# Impulse response of a system from the input-output relation

I need to find out the recurrence relation and the impulse response of the following system.

The relation seems to be $$y[n] = \frac{2}{16} x[n] + \frac{3}{16} x[n-1] + \frac{6}{16} x[n-2] + \frac{3}{16} x[n-3] + \frac{2}{16}x[n-4]$$

Since there is no recursion the impulse response $$h[n]$$ would contain only 5 values (below) being the coefficients?

[2/16, 3/16, 6/16, 3/16, 2/16] • yes you are right. – Fat32 Dec 19 '18 at 23:59

It looks like you answered your own question but to be complete..The impulse response $$H(z)=\frac{Y(z)}{X(z)}$$ can be found from the difference equation which you have found from the block diagram.

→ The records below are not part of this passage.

Lemma hset_fields_map fvs h :
  fvs ≡ₚ map_to_list h -> hset_fields fvs ∅ = h.
Proof.
  intros Hp. assert (NoDup fvs.*1) as Hnd by (rewrite Hp; apply NoDup_fst_map_to_list).
  rewrite hset_fields_union, map_union_empty by done.
  rewrite (list_to_map_proper fvs (map_to_list h)) by done.
  apply list_to_map_to_list.
Qed.

Lemma sorted_fields_map h : hset_fields (sorted_fields h) ∅ = h.
Proof. apply hset_fields_map, merge_sort_Permutation. Qed.

Lemma sorted_fields_length h : length (sorted_fields h) = size h.
Proof.
  unfold sorted_fields. rewrite (merge_sort_Permutation field_le (map_to_list h)).
  apply length_map_to_list.
Qed.
End Loops.

Section Script.
Implicit Types (ik : list string) (db : rdb).

(** The bodies of the three loops, with the key in place of its index. *)
Definition check_body (k : string) : lua unit :=
  e ← call_exists k;
  if e =? 0 then lua_return ("ERR:input token not found: " +:+ k)
  else
    s ← call_hget k "spent";
    if decide (s = Some "1") then lua_return ("ERR:input token already spent: " +:+ k)
    else mret tt.

Definition mark_body (now k : string) : lua unit := call_hset k ["spent"; "1"; "spent_at"; now].

Definition put_body (o : string * list string) : lua unit :=
  e ← call_exists o.1;
  if e =? 1 then lua_return ("ERR:output token already exists: " +:+ o.1) else call_hset o.1 o.2.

So taking the z-transform of both sides of the difference equation we have: $$Y(z)=X(z)(\frac{2}{16}+\frac{3}{16}z^{-1}+\frac{6}{16}z^{-2}+\frac{3}{16}z^{-3}+\frac{2}{16}z^{-4})$$ and so we have $$H(z)=\frac{2}{16}+\frac{3}{16}z^{-1}+\frac{6}{16}z^{-2}+\frac{3}{16}z^{-3}+\frac{2}{16}z^{-4}$$.
Now taking the inverse z-transform you get the impulse response to be $$h[n]=\frac{2}{16}+\frac{3}{16}\delta[n-1]+\frac{6}{16}\delta[n-2]+\frac{3}{16}\delta[n-3]+\frac{2}{16}\delta[n-4]$$, which has the coefficients that you listed.